After house sitting in Oxford for three months, the plan was to travel all over Europe, with a finale of meeting friends in Crete. I would try to get around without flying, since flying leaves such a huge carbon footprint. I spent days mapping out train and bus routes, checking fares and timetables, poring over maps and guidebooks, and making lists of sites to see in each location.
It was all I thought about for a couple weeks. I felt tension as time passed—I needed to book things now or prices might go up!
I tried to pay for a tour of Bulgaria but the website wouldn’t cooperate. When I contacted the company they asked me to call their US office the next day. I don’t recall what exactly was announced that evening on the news, but something clicked in my head and I realized the tour would never take place.
But I could still travel around the UK, right? Wrong. Inexorably, the plan closed in until I deleted my itineraries, crumpled up my paper lists and burned them in the fireplace, and shelved the guidebooks.
Well boo hoo, I’m still better off than 99% of the people on earth.
After a month in Scotland with Lynn and Richard and four dogs and two cats and what sounds like dozens of mice having a fiesta in the walls of my bedroom every night, tomorrow I will return to Oxford.

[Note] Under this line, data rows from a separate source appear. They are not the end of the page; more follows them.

(** [Ring::slot]: the ring with its head on the slot for [at], or nothing if that period has
    passed or does not fit 32 bits. *)
Definition ring_slot (r : Ring) (at_ : Z) : option Ring :=
  let p := at_ / every r in
  if U32_MAX <? p then None else
  h ← slots r !! head r;
  if (0 <? count h) && (p <? period h) then None
  else if period h =? p then Some r
  else
    let head' := Nat.modulo (S (head r)) (length (slots r)) in
    Some (mk_ring (<[head' := slot_of p]> (slots r)) head' (every r)).

(** What a caller does with the [&mut Slot] it gets. *)
Definition update_head (f : Slot -> Slot) (r : Ring) : Ring :=
  match slots r !! head r with
  | Some s => mk_ring (<[head r := f s]> (slots r)) (head r) (every r)
  | None => r
  end.

Definition with_slot (r : Ring) (at_ : Z) (f : Slot -> Slot) : Ring :=
  match ring_slot r at_ with Some r' => update_head f r' | None => r end.

(** A value that lasted for [n] hundredths of the period. *)
Definition spread_slot (value : f64) (n : Z) (s : Slot) : Slot :=
  let v := to_f32 value in
  let sum' := f32_add (sum s) (f32_mul v (f32_of_Z n)) in
  if count s =? 0 then mk_slot (period s) (sat16 (count s) n) sum' v v
  else mk_slot (period s) (sat16 (count s) n) sum' (f_min (smin s) v) (f_max (smax s) v).

(** [(f64::from(part) * 100.0 + 0.5) as u16] *)
Definition hundredths (begin_ end_ step : Z) : Z :=
  let part := f32_div (f32_of_Z (end_ - begin_)) (f32_of_Z step) in
  to_u16 (f64_add (f64_mul (to_f64 part) (f64_of_Z 100)) (f64_of_decimal false 5 (-1))).

Fixpoint spread_loop (fuel : nat) (value : f64) (from_ms until_ms step cursor : Z) (r : Ring)
  : option Ring :=
  if cursor <? until_ms then
    match fuel with
    | O => None
    | S fuel =>
        let end_ := Z.min (saturating_add cursor step) until_ms in
        let begin_ := Z.max cursor from_ms in
        let r' := if begin_ <? end_
                  then with_slot r (cursor / 1000) (spread_slot value (hundredths begin_ end_ step))
                  else r in
        match checked_add cursor step with
        | None => Some r'
        | Some next => spread_loop fuel value from_ms until_ms step next r'
        end
    end
  else Some r.

Definition spread_start (r : Ring) (from_ms until_ms : Z) : Z :=
  let step := every r * 1000 in
  let cursor := from_ms / step * step in
  let newest := saturating_sub until_ms 1 / step * step in
  Z.max cursor (saturating_sub newest ((Z.of_nat (length (slots r)) - 1) * step)).

(** [Ring::spread]; the loop runs at most once per slot ([spread_total]). *)
Definition spread (value : f64) (from_ms until_ms : Z) (r : Ring) : Ring :=
  default r (spread_loop (length (slots r)) value from_ms until_ms (every r * 1000)
               (spread_start r from_ms until_ms) r).

(** ** Series *)

Record Series := mk_series {
  s_device : string; s_name : string; s_cap : string; s_kind : Kind;
  s_rings : list Ring; s_last : option (f64 * Z)
}.

Definition series_new (device name cap : string) (k : Kind) : Series :=
  mk_series device name cap k [ring_new 600 144; ring_new 7200 84; ring_new 18000 144] None.

Definition set_rings (s : Series) (rs : list Ring) : Series :=
  mk_series (s_device s) (s_name s) (s_cap s) (s_kind s) rs (s_last s).
Definition set_last (s : Series) (l : option (f64 * Z)) : Series :=
  mk_series (s_device s) (s_name s) (s_cap s) (s_kind s) (s_rings s) l.
Definition set_name (s : Series) (n : string) : Series :=
  mk_series (s_device s) n (s_cap s) (s_kind s) (s_rings s) (s_last s).

(** The slot of a gauge or counter after one more value; a counter that falls starts again. *)
Definition add_slot (k : Kind) (n : f32) (s : Slot) : Slot :=
  if bool_decide (k = Counter) && (0 <? count s) && f_ltb n (smax s)
  then mk_slot (period s) 1 n n n
  else
    let '(mn, mx) := if count s =? 0 then (n, n) else (f_min (smin s) n, f_max (smax s) n) in
    mk_slot (period s) (sat16 (count s) 1) (f32_add (sum s) n) mn mx.

Definition close (s : Series) (at_ : Z) : Series :=
  match s_kind s, s_last s with
  | Fraction, Some (value, from) =>
      if from <? at_
      then set_last (set_rings s (map (spread value from at_) (s_rings s))) (Some (value, at_))
      else s
  | _, _ => s
  end.

Definition add (s : Series) (value : f64) (at_ : Z) : Series :=
  let s' := match s_kind s with
            | Fraction => close s at_
            | k => set_rings s (map (fun r => with_slot r (at_ / 1000) (add_slot k (to_f32 value)))
                                  (s_rings s))
            end in
  set_last s' (Some (value, at_)).

(** [size_of::<Slot>()]: 4 + 2 + 3 * 4 bytes, aligned to 4. *)
Definition SLOT_BYTES : Z := 20.

Definition series_bytes (s : Series) : Z :=
  fold_right Z.add 0 (map (fun r => Z.of_nat (length (slots r)) * SLOT_BYTES) (s_rings s)).

(** ** Statistics *)

Record Statistics := mk_stats { series : list Series; closed : Z }.

Definition stats_new : Statistics := mk_stats [] 0.

Definition series_is (device cap : string) (s : Series) : bool :=
  (s_device s =? device)%string && (s_cap s =? cap)%string.

(** The measured value of a capability, if it has a finite one. *)
Definition measured (v : Value) : option f64 :=
  value ← match v with
          | VBool b => Some (f64_of_Z (if b then 1 else 0))
          | VNumber n => Some (as_f64 n)
          | _ => None
          end;
  if is_finite value && is_finite (to_f32 value) then Some value else None.

(** One field of the observed state. *)
Definition observe_field (st : Statistics) (device name cap : string) (v : Value) (at_ : Z)
  : Result Statistics :=
  match Kind_of cap, measured v with
  | Some kind, Some value =>
      all ← match find (series_is device cap) (series st) with
            | Some _ => Ok (series st)
            | None => push (series st) (series_new device name cap kind) MAX_SERIES
            end;
      match list_find (fun s => series_is device cap s = true) all with
      | Some (i, s) => Ok (mk_stats (<[i := add (set_name s name) value at_]> all) (closed st))
      | None => Err Full
      end
  | _, _ => Ok st
  end.

(** The loop; what was observed before an error stays. *)
Fixpoint observe_fields (st : Statistics) (device name : string) (fields : Object) (at_ : Z)
  : Result unit * Statistics :=
  match fields with
  | [] => (Ok tt, st)
  | (cap, v) :: fields =>
      match observe_field st device name cap v at_ with
      | Ok st' => observe_fields st' device name fields at_
      | Err e => (Err e, st)
      end
  end.

Definition observe (st : Statistics) (device name : string) (state : Value) (at_ : Z)
  : Result unit * Statistics :=
  match as_object state with
  | Some fields => observe_fields st device name fields at_
  | None => (Ok tt, st)
  end.

Definition tick (st : Statistics) (at_ : Z) : Statistics :=
  if closed st =? 0 then mk_stats (series st) at_
  else if 300000 <=? saturating_sub at_ (closed st)
  then mk_stats (map (fun s => close s at_) (series st)) at_
  else st.

Definition bytes (st : Statistics) : Z := fold_right Z.add 0 (map series_bytes (series st)).

Definition list_entry (s : Series) : Value :=
  fields [("deviceId", VString (s_device s)); ("deviceName", VString (s_name s));
          ("capability", VString (s_cap s)); ("kind", VString (Kind_name (s_kind s)));
          ("bytes", value_uint (series_bytes s))].

Definition list_ (st : Statistics) : Result Value :=
  all ← push_all (fun s => Ok (list_entry s)) MAX_SERIES (series st) [];
  Ok (fields [("series", VArray all); ("bytes", value_uint (bytes st))]).

(** [sort_unstable_by_key(|s| s.period)] *)
Fixpoint insert_slot (s : Slot) (l : list Slot) : list Slot :=
  match l with
  | [] => [s]
  | t :: l' => if period s <=? period t then s :: l else t :: insert_slot s l'
  end.

Definition sort_slots (l : list Slot) : list Slot := fold_right insert_slot [] l.

Definition number (v : f64) : Value := VNumber (Float v).

Definition window_entry (k : Kind) (every : Z) (s : Slot) : Result Value :=
  nanos ← ok_or (x ← checked_mul (period s) every; checked_mul x 1000000000) Full;
  at_ ← timestamp nanos;
  let entry := [("at", VString at_); ("count", value_uint (count s))] in
  let average := number (f64_div (to_f64 (sum s)) (f64_of_Z (count s))) in
  Ok (fields (entry ++
    match k with
    | Counter => [("used", number (to_f64 (f32_sub (smax s) (smin s))))]
    | Fraction => [("on", average)]
    | Gauge => [("average", average); ("min", number (to_f64 (smin s))); ("max", number (to_f64 (smax s)))]
    end)).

Yesterday I went for a last walk across the fields near the house.
In a span of 45 minutes, the sun was so hot I had to strip off my hat and scarf and gloves, then dark clouds raced across the fields, the temperature plummeted, and it rained.
I will miss the wide-open spaces, the pure air and water, the quiet. And of course, the company.

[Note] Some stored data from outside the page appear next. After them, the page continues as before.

(** ** Field updates *)

Definition with_document (s : Store St) x := mk_store x (language s) (timezone s) (clock_ms s) (statistics s) (statistics_fault s) (statistics_reported s) (storage s) (live s) (events s) (sequence s) (apps s) (caches s) (triggers s) (scene_trips s) (media s) (images s).
Definition with_storage (s : Store St) (x : St) := mk_store (document s) (language s) (timezone s) (clock_ms s) (statistics s) (statistics_fault s) (statistics_reported s) x (live s) (events s) (sequence s) (apps s) (caches s) (triggers s) (scene_trips s) (media s) (images s).
Definition with_locale (s : Store St) l t := mk_store (document s) l t (clock_ms s) (statistics s) (statistics_fault s) (statistics_reported s) (storage s) (live s) (events s) (sequence s) (apps s) (caches s) (triggers s) (scene_trips s) (media s) (images s).
Definition with_clock (s : Store St) x := mk_store (document s) (language s) (timezone s) x (statistics s) (statistics_fault s) (statistics_reported s) (storage s) (live s) (events s) (sequence s) (apps s) (caches s) (triggers s) (scene_trips s) (media s) (images s).
Definition with_stats (s : Store St) x f r := mk_store (document s) (language s) (timezone s) (clock_ms s) x f r (storage s) (live s) (events s) (sequence s) (apps s) (caches s) (triggers s) (scene_trips s) (media s) (images s).
Definition with_live (s : Store St) x := mk_store (document s) (language s) (timezone s) (clock_ms s) (statistics s) (statistics_fault s) (statistics_reported s) (storage s) x (events s) (sequence s) (apps s) (caches s) (triggers s) (scene_trips s) (media s) (images s).
Definition with_events (s : Store St) x n := mk_store (document s) (language s) (timezone s) (clock_ms s) (statistics s) (statistics_fault s) (statistics_reported s) (storage s) (live s) x n (apps s) (caches s) (triggers s) (scene_trips s) (media s) (images s).
Definition with_apps (s : Store St) x := mk_store (document s) (language s) (timezone s) (clock_ms s) (statistics s) (statistics_fault s) (statistics_reported s) (storage s) (live s) (events s) (sequence s) x (caches s) (triggers s) (scene_trips s) (media s) (images s).
Definition with_caches (s : Store St) x := mk_store (document s) (language s) (timezone s) (clock_ms s) (statistics s) (statistics_fault s) (statistics_reported s) (storage s) (live s) (events s) (sequence s) (apps s) x (triggers s) (scene_trips s) (media s) (images s).
Definition with_triggers (s : Store St) x := mk_store (document s) (language s) (timezone s) (clock_ms s) (statistics s) (statistics_fault s) (statistics_reported s) (storage s) (live s) (events s) (sequence s) (apps s) (caches s) x (scene_trips s) (media s) (images s).
Definition with_trips (s : Store St) x := mk_store (document s) (language s) (timezone s) (clock_ms s) (statistics s) (statistics_fault s) (statistics_reported s) (storage s) (live s) (events s) (sequence s) (apps s) (caches s) (triggers s) x (media s) (images s).
Definition with_media (s : Store St) x := mk_store (document s) (language s) (timezone s) (clock_ms s) (statistics s) (statistics_fault s) (statistics_reported s) (storage s) (live s) (events s) (sequence s) (apps s) (caches s) (triggers s) (scene_trips s) x (images s).
Definition with_images (s : Store St) x := mk_store (document s) (language s) (timezone s) (clock_ms s) (statistics s) (statistics_fault s) (statistics_reported s) (storage s) (live s) (events s) (sequence s) (apps s) (caches s) (triggers s) (scene_trips s) (media s) x.

(** ** The monad of operations: [&mut self] and [?] *)

Definition M (A : Type) : Type := Store St -> Result A * Store St.

Definition retM {A} (a : A) : M A := fun s => (Ok a, s).
Definition liftR {A} (r : Result A) : M A := fun s => (r, s).
Definition bindM {A B} (m : M A) (k : A -> M B) : M B := fun s =>
  match m s with (Ok a, s') => k a s' | (Err e, s') => (Err e, s') end.
Definition getM : M (Store St) := fun s => (Ok s, s).
Definition modifyM (f : Store St -> Store St) : M unit := fun s => (Ok tt, f s).
End Ops.

Notation "'let*' x ':=' m 'in' k" := (bindM m (fun x => k))
  (at level 10, x pattern, k at level 200, right associativity).

Section Ops2.
Context {St : Type} {HS : Storage St}.

(** ** Events and commits *)

Definition event (s : Store St) (manager kind id : string) : Result Event :=
  n ← ok_or (checked_add (sequence s) 1) Full;
  Ok (mk_event n manager kind id).

Definition publish (e : Event) (s : Store St) : Store St :=
  let evs := if (length (events s) =? EVENT_CAPACITY)%nat then tail (events s) else events s in
  with_events s (evs ++ [e]) (ev_sequence e).

(** [candidate.encode()] and [storage.save]; only then the candidate is the document. *)
Definition save (candidate : Document) : M (St := St) unit := fun s =>
  match encode candidate with
  | Err e => (Err e, s)
  | Ok bytes =>
      let '(r, st) := storage_save bytes (storage s) in
      match r with
      | Err e => (Err e, with_storage s st)
      | Ok _ => (Ok tt, with_document (with_storage s st) candidate)
      end
  end.

Definition commit (candidate : Document) (e : Event) : M (St := St) unit :=
  let* _ := save candidate in modifyM (publish e).

(** ** Opening *)

Definition open (bytes : list Z) (st : St) : Result (Store St) :=
  d ← decode bytes;
  d ← Scenes.reconcile d;
  Ok (mk_store d "nl" "UTC" 0 stats_new None false st [] [] 0 [] [] [] [] [] []).

Definition statistics_enabled (s : Store St) : bool :=
  match get (root (document s)) "system" with Some v => boolean v "statistics" | None => false end.

Definition store_tick (unix_ms : Z) (s : Store St) : Store St :=
  let s := with_clock s unix_ms in
  if statistics_enabled s
  then with_stats s (Stats.tick (statistics s) unix_ms) (statistics_fault s) (statistics_reported s)
  else s.

(** [statistics_fault.take()] *)
Definition take_statistics_fault (s : Store St) : option Error * Store St :=
  (statistics_fault s, with_stats s (statistics s) None (statistics_reported s)).

(** A degradation is reported once. *)
Definition collect (id name : string) (state : Value) (s : Store St) : Store St :=
  if statistics_enabled s then
    let '(r, st) := Stats.observe (statistics s) id name state (clock_ms s) in
    match r with
    | Err e => if statistics_reported s then with_stats s st (statistics_fault s) true
               else with_stats s st (Some e) true
    | Ok _ => with_stats s st (statistics_fault s) (statistics_reported s)
    end
  else s.

Definition configure (lang tz : string) : M (St := St) unit := modifyM (fun s => with_locale s lang tz).

(** ** Apps *)

(** [iter_mut().find(p)] followed by a change of the record found *)
Fixpoint update_first {A} (p : A -> bool) (f : A -> A) (l : list A) : list A :=
  match l with
  | [] => []
  | x :: l => if p x then f x :: l else x :: update_first p f l
  end.

Definition is_app (id : string) (a : AppInfo) : bool := (app_id a =? id)%string.
Definition find_app (id : string) (s : Store St) : option AppInfo := find (is_app id) (apps s).

Definition announce (id : string) (manifest : Value) : M (St := St) unit :=
  let* s := getM in
  let* _ := liftR (Manifest.validate manifest) in
  if negb (text manifest "id" =? id)%string then liftR (Err (Invalid "manifest belongs to another app")) else
  let* e := liftR (event s "apps" "app.update" id) in
  let* all := liftR (match find_app id s with
    | Some _ => Ok (update_first (is_app id) (fun a => mk_app (app_id a) manifest "starting" (app_details a)) (apps s))
    | None => push (apps s) (mk_app id manifest "starting" object) MAX_RECORDS
    end) in
  modifyM (fun s => publish e (with_apps s all)).

Definition manifest_of (id : string) (s : Store St) : option Value :=
  a ← find_app id s; if is_null (app_manifest a) then None else Some (app_manifest a).

Definition app_status (id : string) (s : Store St) : string :=
  match find_app id s with Some a => app_status_ a | None => "stopped" end.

I’ve lost track of how many times I have been to Scotland. Each time I leave, I wonder if I will ever return. I try to really focus on the here and now so I can dial up memories of the land and people if I never come back. So far, I always have.
I haven’t worn makeup for a month.
Well okay, maybe a little pressed powder and eyebrow filler. But that’s nothing to what I used to plaster onto my face. I think I look okay. Is this a case of finding my natural beauty, or of lowering my standards?
I booked a flight to return to the US on May 25. My first two flights were cancelled and I am trying to mentally prepare myself for this one to disappear too.
I try to think through all the “what ifs” that could go wrong and what I can do to prevent them. I’ll need to get from Oxford to Heathrow airport. In normal times there was a bus that ran every 20 minutes, all day, every day, to Heathrow. Now it’s down to once an hour. The 25th is a bank holiday. What if the buses stop running? What if a bus pulls up and it’s already full, since they are only allowing one quarter of the usual number of passengers? What if I have to hire a taxi to take me to Heathrow? Will there be one available? How much would it cost? Maybe I should try to get to Heathrow the day before, just to be on the safe side. Are any of the airport hotels still operating?
And on and on. I’ve got a week to figure it all out, but even so, much of it is just unknowable.
I feel like I have already written all of the above, and maybe I have. It feels like I’ve devolved from telling interesting travel stories to essentially writing diary entries.
“Dear Diary: Today I combed my hair. I feel so proud of myself!”
I hope you are well and keeping up your spirits. I hope we are all traveling again and telling stories soon.